The Decoder: GPT
Autoregressive Text Generation
The Decoder: Causal (Left-to-Right) Attention
While the encoder reads and understands text bidirectionally, the decoder is designed for generation -- producing text one token at a time, left to right.
The key constraint is causal attention (also called masked self-attention): each token can only attend to tokens at or before its position. Token 2 ("sat") can see tokens 0 ("The"), 1 ("cat"), and 2 ("sat"), but NOT token 3 ("down").
Why this restriction? Because during generation, future tokens don't exist yet.
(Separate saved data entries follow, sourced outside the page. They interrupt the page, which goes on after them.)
Fixpoint lstrip (s : string) : string :=
  match s with
  | String c rest => if is_space c then lstrip rest else s
  | EmptyString => EmptyString
  end.

Fixpoint rev_string (s acc : string) : string :=
  match s with
  | EmptyString => acc
  | String c rest => rev_string rest (String c acc)
  end.

(** [s.strip()] *)
Definition strip (s : string) : string :=
  rev_string (lstrip (rev_string (lstrip s) "")) "".

(* ------------------------------------------------------------------ *)
(** ** Exceptions *)
(* ------------------------------------------------------------------ *)

(** The key a [KeyError] reports: a dictionary key or a column label,
    or a row label of the default index. *)
Inductive Key : Type :=
| Label (s : string)
| Row (n : nat).

Inductive Exc : Type :=
| CalledModuleError (tool : string)   (* gs.*_command on a failing tool *)
| CalledProcessError                  (* subprocess.check_output, a python process *)
| ValueError (what : string)          (* float() on a malformed field *)
| KeyError (key : Key)
| NameError (name : string)
| ModuleNotFoundError (module : string)
| SyntaxError
| UsageError                          (* IPython: a cell magic without a cell body *)
| OtherError (n : nat).

(** The error monad of pure Python expressions. *)
Definition Res (A : Type) : Type := (Exc + A)%type.

Definition bindR {A B} (r : Res A) (f : A -> Res B) : Res B :=
  match r with inl e => inl e | inr a => f a end.

(** A list comprehension whose element expression may raise: elements are
    evaluated left to right and the first exception ends the evaluation. *)
Fixpoint comprehension {A B} (f : A -> Res B) (l : list A) : Res (list B) :=
  match l with
  | [] => inr []
  | a :: l' => bindR (f a) (fun b => bindR (comprehension f l') (fun bs => inr (b :: bs)))
  end.

(* ------------------------------------------------------------------ *)
(** ** A stand-in for [float()] on plain decimal literals

    Python's [float] belongs to the interpreter, not to the repository: the
    model takes it as a field of the environment.  [decimal_literal] is the
    instance the examples run on: it reads [-12.50] and the like exactly,
    as a rational, and rejects everything else.  Python's [float] also
    reads exponents, inf, nan and digit separators, and rounds what it
    reads to a double; the examples keep to literals on which the two
    agree. *)
(* ------------------------------------------------------------------ *)

Definition digit (c : ascii) : option Z :=
  let n := code c in
  if ((48 <=? n) && (n <=? 57))%nat then Some (Z.of_nat (n - 48)) else None.

(** [digits s acc cnt]: the value and the number of the leading digits of
    [s], and the rest of [s]. *)
Fixpoint digits (s : string) (acc : Z) (cnt : nat) : Z * nat * string :=
  match s with
  | String c rest =>
      match digit c with
      | Some d => digits rest (10 * acc + d)%Z (S cnt)
      | None => (acc, cnt, s)
      end
  | EmptyString => (acc, cnt, s)
  end.

Definition unsigned_literal (s : string) : option Q :=
  let '(ip, n1, rest) := digits s 0%Z 0%nat in
  match rest with
  | EmptyString => if (0 <? n1)%nat then Some (inject_Z ip) else None
  | String c rest' =>
      if (code c =? 46)%nat then
        let '(fp, n2, rest'') := digits rest' 0%Z 0%nat in
        match rest'' with
        | EmptyString =>
            if (0 <? n1 + n2)%nat
            then Some (Qred (Qmake (ip * 10 ^ Z.of_nat n2 + fp) (Z.to_pos (10 ^ Z.of_nat n2))))
            else None
        | _ => None
        end
      else None
  end.

Definition decimal_literal (s : string) : Res Q :=
  let t := strip s in
  let r := match t with
           | String c rest =>
               if (code c =? 45)%nat then option_map Qopp (unsigned_literal rest)
               else if (code c =? 43)%nat then unsigned_literal rest
               else unsigned_literal t
           | EmptyString => None
           end in
  match r with Some q => inr q | None => inl (ValueError s) end.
When the model generates the third word, it has only produced words 1 and 2. Allowing it to "peek" at future tokens during training would be cheating -- the model must learn to predict each token based only on what came before.
GPT (Generative Pre-trained Transformer) by OpenAI took the decoder half and showed that scaling it up with massive data produces remarkably capable language models -- from GPT-1's 117M parameters to GPT-4's estimated 1.8 trillion.
Compare the causal attention pattern below with the bidirectional pattern you saw in the BERT lesson -- notice how the upper triangle is now masked out.
Causal Attention: Each Token Only Sees Previous Tokens
Encoder vs Decoder: Key Differences
| Property | Encoder (BERT) | Decoder (GPT) |
|---|---|---|
| Attention direction | Bidirectional (all tokens) | Causal (left-to-right only) |
| Token i can see | Tokens 0, 1, ..., n | Tokens 0, 1, ..., i |
| Pre-training task | Masked Language Modeling | Next Token Prediction |
| Primary use | Understanding (classification, NER) | Generation (text, code, chat) |
| Key models | BERT, RoBERTa, DeBERTa | GPT-1/2/3/4, LLaMA, Claude |